[Collected data]
----------------
(** * The export-documentation generators, embedded in Rocq

    The repository holds three Python scripts that read three tables
    (objects.csv, fields.csv, enum_values.csv) and print static HTML:

    - [export/obsolete/generate_hierarchy.py]  (module [GenerateHierarchy])
    - [export/standalone/generate_html.py]     (module [GenerateHtml])
    - [export/obsolete/generate_html_wp.py]    (module [GenerateHtmlWp])

    Python dictionaries that the scripts only index by key are finite maps
    ([gmap string _]); the set of object names is a [gset string]; lists stay
    lists.  A table row is a dictionary from column names to strings (a row
    shorter than the header, for which [csv.DictReader] stores [None], is
    outside the embedding).  Exceptions are values of [result]; recursion
    carries an explicit bound on the call depth, as the interpreter does, and
    raises [RecursionError] when the bound is hit.  Strings are byte strings:
    [lower] acts on the ASCII letters only. *)

From Stdlib Require Import Ascii String.
From stdpp Require Import base strings pretty gmap list.

Open Scope string_scope.
Open Scope list_scope.

(** ** Python string primitives *)

Module Py.

(** The double quote character, as a one-character string. *)
Definition dq : string := String (ascii_of_nat 34) EmptyString.

(** [s.endswith(suf)] *)
Fixpoint endswith (s suf : string) : bool :=
  if String.eqb s suf then true
  else match s with
       | EmptyString => false
       | String _ s' => endswith s' suf
       end.

(** [s[:-2]] *)
Definition drop_last2 (s : string) : string :=
  String.substring 0 (String.length s - 2) s.

(** [sep.join(l)] *)
Definition join (sep : string) (l : list string) : string := String.concat sep l.

(** [s.replace(c, by)] for a one-character pattern [c]. *)
Fixpoint replace (c : ascii) (by_ : string) (s : string) : string :=
  match s with
  | EmptyString => EmptyString
  | String a s' =>
      if Ascii.eqb a c then by_ +:+ replace c by_ s'
      else String a (replace c by_ s')
  end.

(** [s.lower()], on the ASCII letters. *)
Definition lower_ascii (a : ascii) : ascii :=
  let n := nat_of_ascii a in
  if (65 <=? n)%nat && (n <=? 90)%nat then ascii_of_nat (n + 32) else a.

Fixpoint lower (s : string) : string :=
  match s with
  | EmptyString => EmptyString
  | String a s' => String (lower_ascii a) (lower s')
  end.

(** [html.escape(s)] of the Python library, with its default [quote=True]:
    the five replacements in the library's order. *)
Definition escape (s : string) : string :=
  replace "'" "&#x27;"
    (replace (ascii_of_nat 34) "&quot;"
       (replace ">" "&gt;" (replace "<" "&lt;" (replace "&" "&amp;" s)))).

End Py.
Export Py.

(** ** Rows, tables and exceptions *)

(** A row of [csv.DictReader]: column name to cell. *)
Abbreviation row := (gmap string string).

(** [r.get(k, "")] *)
Definition get (r : row) (k : string) : string := default EmptyString (r !! k).

Inductive exn : Type :=
  | KeyError (key : string)
  | FileNotFoundError (filename : string)
  | RecursionError.

Inductive result (A : Type) : Type :=
  | Ok (a : A)
  | Raise (e : exn).
Arguments Ok {A} a.
Arguments Raise {A} e.

#[global] Instance result_ret : MRet result := fun A a => Ok a.
#[global] Instance result_bind : MBind result := fun A B k m =>
  match m with
  | Ok a => k a
  | Raise e => Raise e
  end.

(** A [for] loop whose body may raise. *)
Fixpoint foldM {S A} (body : S -> A -> result S) (l : list A) (s : S) : result S :=
  match l with
  | [] => Ok s
  | x :: l' => s' ← body s x; foldM body l' s'
  end.

(** A list built by a comprehension or a loop whose element may raise. *)
Fixpoint mapM_result {A B} (f : A -> result B) (l : list A) : result (list B) :=
  match l with
  | [] => Ok []
  | x :: l' => y ← f x; ys ← mapM_result f l'; Ok (y :: ys)
  end.

(** [r[k]] *)
Definition getitem (r : row) (k : string) : result string :=
  match r !! k with
  | Some v => Ok v
  | None => Raise (KeyError k)
  end.

(** The directory the scripts read: file name to the rows [csv.DictReader]
    yields for it; a name that is not a key is a file that does not exist. *)
Abbreviation directory := (gmap string (list row)).

(** [if k not in m: m[k] = []] followed by [m[k].append(x)]; also
    [m[k].append(x)] on a [defaultdict(list)]. *)
Definition append_to {A} (m : gmap string (list A)) (k : string) (x : A)
  : gmap string (list A) :=
  <[k := default [] (m !! k) ++ [x]]> m.

(** The merge of Location into Site that all three scripts perform on
    their per-object map:
    [if "Location" in m and "Site" in m: m["Site"].extend(m["Location"]); del m["Location"]] *)
Definition merge_location {A} (m : gmap string (list A)) : gmap string (list A) :=
  match m !! "Location", m !! "Site" with
  | Some loc, Some site => delete "Location" (<["Site" := site ++ loc]> m)
  | _, _ => m
  end.

(** The array marker: [is_array] and [base_type] of a type string. *)
Definition is_array_type (ftype : string) : bool := endswith ftype "[]".
Definition base_type_of (ftype : string) : string :=
  if is_array_type ftype then drop_last2 ftype else ftype.

(** ** generate_hierarchy.py *)

Module GenerateHierarchy.

(** [load_csv]: opens the file unconditionally. *)
Definition load_csv (dir : directory) (filename : string) : result (list row) :=
  match dir !! filename with
  | Some rows => Ok rows
  | None => Raise (FileNotFoundError filename)
  end.

(** Entries of the two maps [build_tree] returns. *)
Abbreviation child_entry := (string * string * bool)%type.
Abbreviation prim_entry := (string * string * string)%type.

(** The enum grouping loop: enum name to its raw values. *)
Definition values_by_enum (enum_values : list row) : gmap string (list string) :=
  foldl (fun m val => append_to m (get val "enum") (get val "value")) ∅ enum_values.

(** The display type of a primitive field. *)
Definition type_display (vbe : gmap string (list string)) (base_type : string) : string :=
  match vbe !! base_type with
  | Some vals => join ", " vals
  | None =>
      if decide (base_type = "boolean") then "true, false"
      else if decide (base_type = "datetime") then "ISO 8601 DateTime"
      else base_type
  end.

(** One iteration of the loop over [fields]. *)
Definition classify_field (object_names : gset string)
    (vbe : gmap string (list string))
    (st : gmap string (list child_entry) * gmap string (list prim_entry))
    (field : row)
  : result (gmap string (list child_entry) * gmap string (list prim_entry)) :=
  let '(children, primitives) := st in
  ftype ← getitem field "type";
  fname ← getitem field "json_name";
  parent ← getitem field "object";
  fdesc ← getitem field "description";
  if decide (fname = EmptyString) then Ok (children, primitives)
  else
    let is_array := is_array_type ftype in
    let base_type := base_type_of ftype in
    if decide (base_type ∈ object_names) then
      Ok (append_to children parent (fname, base_type, is_array), primitives)
    else
      Ok (children,
          append_to primitives parent (fname, type_display vbe base_type, fdesc)).
Lemma blank_block_is_text_tabs :
  usable_hint (Some (txt " Text ")) = false
  /\ has_ink (txt "   " ++ [LF; "009"%char; CR; LF]) = false
  /\ detect_code_language (txt "   " ++ [LF; "009"%char; CR; LF])
       (Some (txt " Text ")) (Some (txt "https://docs.crawl4ai.com/"))
     = txt "text".
Proof.
  assert (H1 : usable_hint (Some (txt " Text ")) = false) by reflexivity.
  assert (H2 : has_ink (txt "   " ++ [LF; "009"%char; CR; LF]) = false)
    by reflexivity.
  split; [exact H1 | split; [exact H2|]].
  exact (blank_block_is_text _ _ (Some (txt "https://docs.crawl4ai.com/")) H1 H2).
Defined.

(** ** An import statement *)

Lemma matches_chr_step (p : ascii -> bool) (q : option ascii) (c : ascii) (t : str)
      (g : list (nat * str)) :
  p c = true -> matches (Chr p) (MState q (c :: t) g) (MState (Some c) t g).
Proof. intros H. now apply (matches_chr p (MState q (c :: t) g) c t). Qed.

Lemma matches_seqs_cons (r : regex) (rs : list regex) (st st1 st2 : mstate) :
  matches r st st1 -> matches (seqs rs) st1 st2 -> matches (seqs (r :: rs)) st st2.
Proof.
  intros M1 M2. destruct rs as [|r' rs].
  - apply matches_eps_inv in M2. now subst.
  - now apply matches_seq with st1.
Qed.

(** A word matches itself whatever the letter case of the pattern. *)
Lemma matches_iword (w s : str) (q : option ascii) (g : list (nat * str)) :
  matches (seqs (map ichr w)) (MState q (w ++ s) g) (MState (prev_after w q) s g).
Proof.
  revert q; induction w as [|c w IH]; intros q; [constructor|].
  change (map ichr (c :: w)) with (ichr c :: map ichr w).
  apply matches_seqs_cons with (MState (Some c) (w ++ s) g).
  - apply matches_chr_step. unfold ascii_eqb. apply Ascii.eqb_refl.
  - apply IH.
Qed.

(** A run of characters of a class matches a repetition of the class. *)
Lemma matches_star_run (greedy : bool) (p : ascii -> bool) (a s : str)
      (q : option ascii) (g : list (nat * str)) :
  forallb p a = true ->
  matches (Star greedy (Chr p)) (MState q (a ++ s) g) (MState (prev_after a q) s g).
Proof.
  revert q; induction a as [|c a IH]; intros q H; [constructor|].
  cbn [forallb] in H. apply andb_true_iff in H as [Hc Ha].
  apply matches_star_more with (MState (Some c) (a ++ s) g).
  - now apply matches_chr_step.
  - simpl. lia.
  - now apply IH.
Qed.

Lemma matches_plus_run (p : ascii -> bool) (a s : str) (q : option ascii)
      (g : list (nat * str)) :
  a <> [] -> forallb p a = true ->
  matches (plus (Chr p)) (MState q (a ++ s) g) (MState (prev_after a q) s g).
Proof.
  intros Hne H. destruct a as [|c a]; [contradiction|].
  cbn [forallb] in H. apply andb_true_iff in H as [Hc Ha].
  apply matches_seq with (MState (Some c) (a ++ s) g).
  - now apply matches_chr_step.
  - now apply (matches_star_run true p a s (Some c) g).
Qed.

(** A pattern is found in a text where it has a match. *)
Lemma re_search_found (r : regex) (pre s : str) :
  (forall q, exists st, matches r (MState q s []) st) ->
  re_search r (pre ++ s) = true.
Proof.
  intros H. unfold re_search.
  destruct (search_from r None (pre ++ s) 0) eqn:E; [reflexivity|].
  exfalso. revert E. apply search_from_found. intros q.
  destruct (H q) as [st M]. now apply (match_at_complete r q s st).
Qed.

(** X10. Without a usable hint, a block in which the word [import] is
    followed by white space and a word character is classified as python,
    whatever else it contains and whatever the url is: the Python rule
    comes before the JavaScript rule for [import ... from]. *)
Theorem import_statement_is_python (pre sp post : str) (w : ascii)
        (hint : option str) (u : option str) :
  usable_hint hint = false ->
  sp <> [] -> forallb is_space sp = true -> is_word w = true ->
  detect_code_language (pre ++ txt "import" ++ sp ++ w :: post) hint u
  = txt "python".
Proof.
  intros Hh Hne Hsp Hw. unfold detect_code_language. fold (usable_hint hint).
  rewrite Hh.
  assert (Hpy : re_search re_python (pre ++ txt "import" ++ sp ++ w :: post) = true).
  { apply re_search_found. intros q. eexists.
    unfold re_python. cbn [alts]. apply matches_alt_l.
    apply matches_seqs_cons with (MState (prev_after (txt "import") q)
                                    (sp ++ w :: post) []);
      [apply matches_iword|].
    apply matches_seqs_cons with (MState (prev_after sp (prev_after (txt "import") q))
                                    (w :: post) []);
      [now apply matches_plus_run|].
    change (seqs [plus W]) with (plus W).
    apply (matches_plus_run is_word [w] post); [discriminate|].
    cbn [forallb]. now rewrite Hw. }
  rewrite Hpy. now destruct (_ && _).
Qed.

Lemma import_statement_is_python_react :
  usable_hint None = false
  /\ txt " " <> [] /\ forallb is_space (txt " ") = true /\ is_word "R" = true
  /\ detect_code_language
       (txt "// app" ++ [LF] ++ txt "import" ++ txt " "
        ++ "R"%char :: txtq "eact from 'react';")
       None None
     = txt "python".
Proof.
  assert (H1 : usable_hint None = false) by reflexivity.
  assert (H2 : txt " " <> []) by discriminate.
  assert (H3 : forallb is_space (txt " ") = true) by reflexivity.
  assert (H4 : is_word "R" = true) by reflexivity.
  repeat (split; [assumption|]).
  exact (import_statement_is_python (txt "// app" ++ [LF]) (txt " ")
           (txtq "eact from 'react';") "R" None None H1 H2 H3 H4).
Defined.

(** ** Blocks classified as json *)

Lemma search_from_some (r : regex) (s : str) :
  forall p i j st,
    search_from r p s i = Some (j, st) ->
    exists a b, s = a ++ b /\ match_at r (prev_after a p) b = Some st.
Proof.
  induction s as [|c s IH]; intros p i j st H; cbn [search_from] in H.
  - destruct (match_at r p []) as [st0|] eqn:E; [|discriminate H].
    injection H as _ <-. now exists [], [].
  - destruct (match_at r p (c :: s)) as [st0|] eqn:E.
    + injection H as _ <-. now exists [], (c :: s).
    + apply IH in H as (a & b & -> & H). now exists (c :: a), b.
Qed.

Lemma prev_after_none (a : str) (p : option ascii) :
  prev_after a p = None -> a = [].
Proof.
  destruct a as [|c a]; [reflexivity|]. intros H. exfalso.
  revert c H. induction a as [|d a IH]; intros c H; [discriminate H|].
  apply (IH d). exact H.
Qed.

Lemma matches_bol_inv (ml : bool) (st st' : mstate) :
  matches (Bol ml) st st' -> st' = st /\ at_bol ml st = true.
Proof. intros M. inversion M; subst. auto. Qed.

Lemma matches_eol_inv (ml : bool) (st st' : mstate) :
  matches (Eol ml) st st' -> st' = st /\ at_eol ml st = true.
Proof. intros M. inversion M; subst. auto. Qed.

Lemma lstrip_run (sp s : str) (c : ascii) :
  forallb is_space sp = true -> is_space c = false ->
  lstrip (sp ++ c :: s) = c :: s.
Proof.
  intros Hsp Hc. induction sp as [|x sp IH]; cbn [app lstrip].
  - now rewrite Hc.
  - cbn [forallb] in Hsp. apply andb_true_iff in Hsp as [Hx Hsp].
    rewrite Hx. now apply IH.
Qed.

Lemma forallb_rev {A} (f : A -> bool) (l : list A) :
  forallb f (rev l) = forallb f l.
Proof.
  induction l as [|a l IH]; [reflexivity|].
  cbn [rev forallb]. rewrite forallb_app, IH. cbn [forallb].
  rewrite andb_true_r. apply andb_comm.
Qed.

Lemma rstrip_run (s sp : str) (c : ascii) :
  forallb is_space sp = true -> is_space c = false ->
  rstrip (s ++ c :: sp) = s ++ [c].
Proof.
  intros Hsp Hc. unfold rstrip.
  rewrite rev_app_distr. cbn [rev]. rewrite <- app_assoc. cbn [app].
  rewrite lstrip_run by (rewrite ?forallb_rev; assumption).
  cbn [rev]. now rewrite rev_involutive.
Qed.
----------------
Required work - What you return should be exactly the lines above, starting at the one with "Some vals =>" and ending at the one with "(** One iteration", and nothing else.

Your response -
  | Some vals => join ", " vals
  | None =>
      if decide (base_type = "boolean") then "true, false"
      else if decide (base_type = "datetime") then "ISO 8601 DateTime"
      else base_type
  end.

(** One iteration of the loop over [fields]. *)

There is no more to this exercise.